WHAT THIS TASK INVOLVES:
All that should come back is the lines of the data below from the one containing "passes <- security" to the one containing "Fixpoint rls_views (fuel", inclusive, exactly as they stand.

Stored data
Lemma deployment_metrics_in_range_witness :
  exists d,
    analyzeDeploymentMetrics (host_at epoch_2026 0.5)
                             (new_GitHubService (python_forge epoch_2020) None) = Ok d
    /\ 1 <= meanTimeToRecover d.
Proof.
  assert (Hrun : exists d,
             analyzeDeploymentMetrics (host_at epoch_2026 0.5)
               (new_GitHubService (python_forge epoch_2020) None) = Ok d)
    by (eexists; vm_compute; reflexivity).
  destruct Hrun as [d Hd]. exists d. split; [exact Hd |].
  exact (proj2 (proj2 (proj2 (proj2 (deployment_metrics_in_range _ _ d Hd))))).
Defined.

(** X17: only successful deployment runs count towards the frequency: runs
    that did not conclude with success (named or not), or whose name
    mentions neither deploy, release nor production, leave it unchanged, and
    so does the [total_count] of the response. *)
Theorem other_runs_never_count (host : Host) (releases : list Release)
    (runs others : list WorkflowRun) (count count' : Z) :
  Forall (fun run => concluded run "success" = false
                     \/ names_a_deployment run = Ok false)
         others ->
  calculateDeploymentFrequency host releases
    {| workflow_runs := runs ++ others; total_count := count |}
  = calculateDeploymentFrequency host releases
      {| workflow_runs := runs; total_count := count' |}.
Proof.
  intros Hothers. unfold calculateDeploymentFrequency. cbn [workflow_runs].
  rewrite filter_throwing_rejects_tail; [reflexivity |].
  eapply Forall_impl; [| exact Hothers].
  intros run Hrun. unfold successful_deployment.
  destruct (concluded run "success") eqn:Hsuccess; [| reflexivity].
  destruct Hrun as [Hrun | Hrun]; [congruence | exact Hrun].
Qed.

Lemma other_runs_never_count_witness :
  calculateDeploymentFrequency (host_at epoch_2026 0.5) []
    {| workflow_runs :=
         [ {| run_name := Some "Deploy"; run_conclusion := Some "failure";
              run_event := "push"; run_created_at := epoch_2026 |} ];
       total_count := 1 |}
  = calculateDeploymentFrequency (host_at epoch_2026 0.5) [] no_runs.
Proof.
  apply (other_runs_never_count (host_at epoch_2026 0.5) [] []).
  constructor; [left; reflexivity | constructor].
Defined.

---

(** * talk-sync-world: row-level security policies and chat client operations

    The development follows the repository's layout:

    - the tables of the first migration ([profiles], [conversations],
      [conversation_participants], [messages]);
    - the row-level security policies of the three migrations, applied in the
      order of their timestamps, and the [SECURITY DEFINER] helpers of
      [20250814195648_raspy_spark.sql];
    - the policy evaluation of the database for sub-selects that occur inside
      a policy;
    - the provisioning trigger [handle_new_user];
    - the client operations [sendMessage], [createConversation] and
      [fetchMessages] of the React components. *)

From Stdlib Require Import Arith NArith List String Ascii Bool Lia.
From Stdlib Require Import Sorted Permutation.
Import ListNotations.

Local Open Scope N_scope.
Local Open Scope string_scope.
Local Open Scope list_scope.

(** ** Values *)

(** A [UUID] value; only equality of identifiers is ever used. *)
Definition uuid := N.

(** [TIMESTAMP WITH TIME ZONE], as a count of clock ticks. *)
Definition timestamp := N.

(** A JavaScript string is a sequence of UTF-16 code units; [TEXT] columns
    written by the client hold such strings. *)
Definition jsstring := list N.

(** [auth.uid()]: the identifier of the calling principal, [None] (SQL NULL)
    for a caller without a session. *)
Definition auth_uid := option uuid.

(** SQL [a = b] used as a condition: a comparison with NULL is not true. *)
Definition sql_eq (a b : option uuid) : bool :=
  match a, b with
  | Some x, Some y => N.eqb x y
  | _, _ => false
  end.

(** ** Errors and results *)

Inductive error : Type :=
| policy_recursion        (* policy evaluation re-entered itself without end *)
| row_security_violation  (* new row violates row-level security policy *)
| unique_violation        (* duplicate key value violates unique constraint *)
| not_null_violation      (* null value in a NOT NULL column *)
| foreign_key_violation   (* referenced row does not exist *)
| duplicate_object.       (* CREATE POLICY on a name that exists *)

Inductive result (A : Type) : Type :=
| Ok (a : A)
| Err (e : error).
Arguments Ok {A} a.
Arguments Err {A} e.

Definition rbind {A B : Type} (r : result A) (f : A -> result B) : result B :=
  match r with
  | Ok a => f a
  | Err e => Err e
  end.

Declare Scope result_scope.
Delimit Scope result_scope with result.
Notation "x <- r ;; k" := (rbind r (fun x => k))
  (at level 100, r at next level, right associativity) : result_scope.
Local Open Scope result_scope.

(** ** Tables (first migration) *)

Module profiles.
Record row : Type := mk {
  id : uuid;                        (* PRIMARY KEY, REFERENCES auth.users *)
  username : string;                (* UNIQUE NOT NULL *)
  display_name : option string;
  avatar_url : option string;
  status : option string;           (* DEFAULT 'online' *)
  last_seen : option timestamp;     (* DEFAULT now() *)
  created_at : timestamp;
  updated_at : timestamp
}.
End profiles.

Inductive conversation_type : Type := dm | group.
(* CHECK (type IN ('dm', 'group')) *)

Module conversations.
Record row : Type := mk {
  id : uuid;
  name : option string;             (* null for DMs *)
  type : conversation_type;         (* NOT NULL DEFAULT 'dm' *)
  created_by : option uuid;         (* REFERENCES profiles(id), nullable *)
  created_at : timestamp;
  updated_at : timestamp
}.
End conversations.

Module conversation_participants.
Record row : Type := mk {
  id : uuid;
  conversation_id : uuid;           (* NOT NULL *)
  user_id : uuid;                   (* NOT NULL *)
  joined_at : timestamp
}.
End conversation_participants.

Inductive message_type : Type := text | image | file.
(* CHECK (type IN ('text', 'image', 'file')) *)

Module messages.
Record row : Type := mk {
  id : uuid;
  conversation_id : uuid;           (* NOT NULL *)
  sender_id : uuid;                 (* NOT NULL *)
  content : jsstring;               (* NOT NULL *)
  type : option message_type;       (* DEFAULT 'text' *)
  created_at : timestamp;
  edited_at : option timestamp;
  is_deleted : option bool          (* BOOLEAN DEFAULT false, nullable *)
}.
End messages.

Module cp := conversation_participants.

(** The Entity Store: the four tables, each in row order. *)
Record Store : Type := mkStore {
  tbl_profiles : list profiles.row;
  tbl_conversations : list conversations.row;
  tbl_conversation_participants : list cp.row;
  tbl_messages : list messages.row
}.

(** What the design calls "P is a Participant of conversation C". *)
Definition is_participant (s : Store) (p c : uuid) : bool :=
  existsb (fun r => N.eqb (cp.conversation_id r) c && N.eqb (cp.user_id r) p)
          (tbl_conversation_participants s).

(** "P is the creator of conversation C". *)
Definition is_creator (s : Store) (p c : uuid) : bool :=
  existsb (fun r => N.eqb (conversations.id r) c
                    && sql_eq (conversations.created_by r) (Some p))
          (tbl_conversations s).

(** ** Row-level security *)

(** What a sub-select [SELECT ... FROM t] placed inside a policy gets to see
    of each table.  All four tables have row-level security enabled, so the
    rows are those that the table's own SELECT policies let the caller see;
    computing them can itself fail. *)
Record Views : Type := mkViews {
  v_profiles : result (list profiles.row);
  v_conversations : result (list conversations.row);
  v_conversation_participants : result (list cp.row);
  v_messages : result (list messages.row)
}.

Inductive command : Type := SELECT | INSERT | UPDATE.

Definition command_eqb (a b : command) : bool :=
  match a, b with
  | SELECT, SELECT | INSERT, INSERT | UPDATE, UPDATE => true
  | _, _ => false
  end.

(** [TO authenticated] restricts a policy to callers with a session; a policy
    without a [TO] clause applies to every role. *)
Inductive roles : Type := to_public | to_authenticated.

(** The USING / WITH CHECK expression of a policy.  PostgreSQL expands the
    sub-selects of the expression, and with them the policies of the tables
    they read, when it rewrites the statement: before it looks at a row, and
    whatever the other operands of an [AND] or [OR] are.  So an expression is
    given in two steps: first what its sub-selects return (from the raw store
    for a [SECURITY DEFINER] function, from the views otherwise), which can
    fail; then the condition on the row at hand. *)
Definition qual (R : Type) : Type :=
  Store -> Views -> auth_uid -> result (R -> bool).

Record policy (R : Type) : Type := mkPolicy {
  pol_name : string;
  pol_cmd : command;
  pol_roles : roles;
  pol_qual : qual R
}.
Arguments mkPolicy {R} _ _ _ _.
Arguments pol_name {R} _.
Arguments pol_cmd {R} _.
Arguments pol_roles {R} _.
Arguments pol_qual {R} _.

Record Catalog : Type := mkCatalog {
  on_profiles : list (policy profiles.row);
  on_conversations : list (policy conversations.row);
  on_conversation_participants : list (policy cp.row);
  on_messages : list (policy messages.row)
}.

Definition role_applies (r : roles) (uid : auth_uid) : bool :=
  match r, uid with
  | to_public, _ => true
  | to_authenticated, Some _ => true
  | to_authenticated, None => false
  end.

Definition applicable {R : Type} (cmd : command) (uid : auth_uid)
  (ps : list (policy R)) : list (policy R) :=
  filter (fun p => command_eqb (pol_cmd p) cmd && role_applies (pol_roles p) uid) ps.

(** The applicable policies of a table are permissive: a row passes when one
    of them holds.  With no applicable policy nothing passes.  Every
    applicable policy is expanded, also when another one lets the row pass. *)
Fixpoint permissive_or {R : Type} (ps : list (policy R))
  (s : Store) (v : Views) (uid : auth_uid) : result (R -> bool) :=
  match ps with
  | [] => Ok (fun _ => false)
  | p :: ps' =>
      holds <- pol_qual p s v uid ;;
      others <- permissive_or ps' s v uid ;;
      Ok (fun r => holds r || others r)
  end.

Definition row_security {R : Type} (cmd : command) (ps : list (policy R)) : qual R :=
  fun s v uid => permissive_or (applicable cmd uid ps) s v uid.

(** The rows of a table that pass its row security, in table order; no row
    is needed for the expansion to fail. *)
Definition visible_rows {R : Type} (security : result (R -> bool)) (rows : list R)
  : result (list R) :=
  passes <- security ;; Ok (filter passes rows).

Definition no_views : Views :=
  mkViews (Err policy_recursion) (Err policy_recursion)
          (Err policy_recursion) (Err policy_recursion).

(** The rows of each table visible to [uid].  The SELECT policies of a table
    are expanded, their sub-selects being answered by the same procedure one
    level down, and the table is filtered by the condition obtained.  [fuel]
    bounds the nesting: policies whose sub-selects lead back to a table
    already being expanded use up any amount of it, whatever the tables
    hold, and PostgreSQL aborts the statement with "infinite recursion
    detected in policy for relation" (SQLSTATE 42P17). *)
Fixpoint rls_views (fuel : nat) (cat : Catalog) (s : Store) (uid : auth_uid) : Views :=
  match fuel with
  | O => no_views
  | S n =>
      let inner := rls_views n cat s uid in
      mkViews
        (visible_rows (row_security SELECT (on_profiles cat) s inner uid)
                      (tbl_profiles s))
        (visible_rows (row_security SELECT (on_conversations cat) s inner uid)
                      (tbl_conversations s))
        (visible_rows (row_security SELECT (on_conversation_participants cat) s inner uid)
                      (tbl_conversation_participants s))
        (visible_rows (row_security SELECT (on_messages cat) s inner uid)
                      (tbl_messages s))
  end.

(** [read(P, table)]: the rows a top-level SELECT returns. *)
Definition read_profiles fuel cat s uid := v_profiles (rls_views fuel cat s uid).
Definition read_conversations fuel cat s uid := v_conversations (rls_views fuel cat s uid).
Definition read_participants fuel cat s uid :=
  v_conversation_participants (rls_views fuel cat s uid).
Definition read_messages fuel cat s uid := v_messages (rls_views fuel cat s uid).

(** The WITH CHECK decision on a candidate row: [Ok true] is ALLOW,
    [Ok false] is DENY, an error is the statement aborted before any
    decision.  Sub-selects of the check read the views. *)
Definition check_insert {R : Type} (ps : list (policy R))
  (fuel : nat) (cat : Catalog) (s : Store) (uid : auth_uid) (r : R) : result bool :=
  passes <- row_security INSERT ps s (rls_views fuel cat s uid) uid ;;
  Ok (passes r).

---

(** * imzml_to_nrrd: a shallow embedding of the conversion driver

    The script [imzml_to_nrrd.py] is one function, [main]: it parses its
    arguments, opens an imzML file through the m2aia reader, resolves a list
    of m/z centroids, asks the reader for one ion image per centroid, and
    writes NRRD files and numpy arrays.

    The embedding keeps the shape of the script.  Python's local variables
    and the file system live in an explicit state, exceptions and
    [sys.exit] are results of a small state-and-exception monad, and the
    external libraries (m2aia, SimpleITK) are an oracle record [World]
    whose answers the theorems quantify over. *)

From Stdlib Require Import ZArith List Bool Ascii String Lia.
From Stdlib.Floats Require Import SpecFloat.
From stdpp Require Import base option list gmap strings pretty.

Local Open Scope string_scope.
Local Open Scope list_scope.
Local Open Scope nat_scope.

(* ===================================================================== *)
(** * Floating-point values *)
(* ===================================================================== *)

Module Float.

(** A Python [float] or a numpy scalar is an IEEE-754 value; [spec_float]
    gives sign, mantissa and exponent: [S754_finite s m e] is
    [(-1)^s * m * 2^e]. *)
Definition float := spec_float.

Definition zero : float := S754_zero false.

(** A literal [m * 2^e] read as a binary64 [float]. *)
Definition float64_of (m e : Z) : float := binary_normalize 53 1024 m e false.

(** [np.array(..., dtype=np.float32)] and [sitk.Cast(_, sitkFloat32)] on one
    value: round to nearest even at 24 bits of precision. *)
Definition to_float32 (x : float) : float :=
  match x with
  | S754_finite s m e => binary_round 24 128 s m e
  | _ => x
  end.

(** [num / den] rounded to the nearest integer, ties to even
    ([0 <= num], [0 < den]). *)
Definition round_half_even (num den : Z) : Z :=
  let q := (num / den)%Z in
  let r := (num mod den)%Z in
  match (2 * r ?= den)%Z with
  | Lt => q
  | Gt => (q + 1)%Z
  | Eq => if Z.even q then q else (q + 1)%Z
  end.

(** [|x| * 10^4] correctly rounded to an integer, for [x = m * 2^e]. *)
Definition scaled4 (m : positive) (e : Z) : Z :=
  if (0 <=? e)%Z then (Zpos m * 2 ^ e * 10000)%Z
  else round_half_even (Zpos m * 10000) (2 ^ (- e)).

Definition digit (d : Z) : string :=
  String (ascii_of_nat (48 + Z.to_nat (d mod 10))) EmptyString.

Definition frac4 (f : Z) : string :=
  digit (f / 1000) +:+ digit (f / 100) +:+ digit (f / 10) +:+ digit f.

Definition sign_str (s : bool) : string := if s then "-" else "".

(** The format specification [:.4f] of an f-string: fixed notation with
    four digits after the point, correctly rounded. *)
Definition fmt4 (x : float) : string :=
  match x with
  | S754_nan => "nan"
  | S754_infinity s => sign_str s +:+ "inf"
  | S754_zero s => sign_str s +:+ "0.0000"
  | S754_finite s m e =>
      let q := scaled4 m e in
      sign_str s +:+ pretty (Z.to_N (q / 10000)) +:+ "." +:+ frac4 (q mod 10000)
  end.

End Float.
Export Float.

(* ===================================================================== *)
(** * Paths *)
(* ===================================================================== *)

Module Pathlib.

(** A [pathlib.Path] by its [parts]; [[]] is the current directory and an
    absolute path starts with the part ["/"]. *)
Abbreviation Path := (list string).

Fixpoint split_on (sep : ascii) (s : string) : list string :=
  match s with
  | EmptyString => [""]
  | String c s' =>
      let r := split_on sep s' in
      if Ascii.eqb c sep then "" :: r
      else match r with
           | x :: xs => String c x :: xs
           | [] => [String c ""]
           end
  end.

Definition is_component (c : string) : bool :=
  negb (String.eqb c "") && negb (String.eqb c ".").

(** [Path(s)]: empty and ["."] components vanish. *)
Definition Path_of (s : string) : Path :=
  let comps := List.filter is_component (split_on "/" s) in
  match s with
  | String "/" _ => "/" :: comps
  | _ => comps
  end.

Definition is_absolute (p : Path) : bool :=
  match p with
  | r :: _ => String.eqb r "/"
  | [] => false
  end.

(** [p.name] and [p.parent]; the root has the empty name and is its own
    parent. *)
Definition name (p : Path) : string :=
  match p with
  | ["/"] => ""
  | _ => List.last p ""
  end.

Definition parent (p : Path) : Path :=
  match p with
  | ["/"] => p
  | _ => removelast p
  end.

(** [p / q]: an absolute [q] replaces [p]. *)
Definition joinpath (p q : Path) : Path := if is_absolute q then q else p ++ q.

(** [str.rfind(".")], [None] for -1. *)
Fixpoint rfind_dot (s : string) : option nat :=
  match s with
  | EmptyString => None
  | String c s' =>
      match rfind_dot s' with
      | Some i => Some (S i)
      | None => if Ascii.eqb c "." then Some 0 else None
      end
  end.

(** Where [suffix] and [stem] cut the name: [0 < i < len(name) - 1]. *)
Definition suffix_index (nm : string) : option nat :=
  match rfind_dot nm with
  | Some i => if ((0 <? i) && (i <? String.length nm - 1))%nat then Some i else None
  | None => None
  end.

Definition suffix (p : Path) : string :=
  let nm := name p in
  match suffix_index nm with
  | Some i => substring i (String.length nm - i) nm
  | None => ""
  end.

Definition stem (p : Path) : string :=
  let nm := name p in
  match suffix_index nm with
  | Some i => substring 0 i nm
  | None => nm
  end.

COMPLETED TASK:
  passes <- security ;; Ok (filter passes rows).

Definition no_views : Views :=
  mkViews (Err policy_recursion) (Err policy_recursion)
          (Err policy_recursion) (Err policy_recursion).

(** The rows of each table visible to [uid].  The SELECT policies of a table
    are expanded, their sub-selects being answered by the same procedure one
    level down, and the table is filtered by the condition obtained.  [fuel]
    bounds the nesting: policies whose sub-selects lead back to a table
    already being expanded use up any amount of it, whatever the tables
    hold, and PostgreSQL aborts the statement with "infinite recursion
    detected in policy for relation" (SQLSTATE 42P17). *)
Fixpoint rls_views (fuel : nat) (cat : Catalog) (s : Store) (uid : auth_uid) : Views :=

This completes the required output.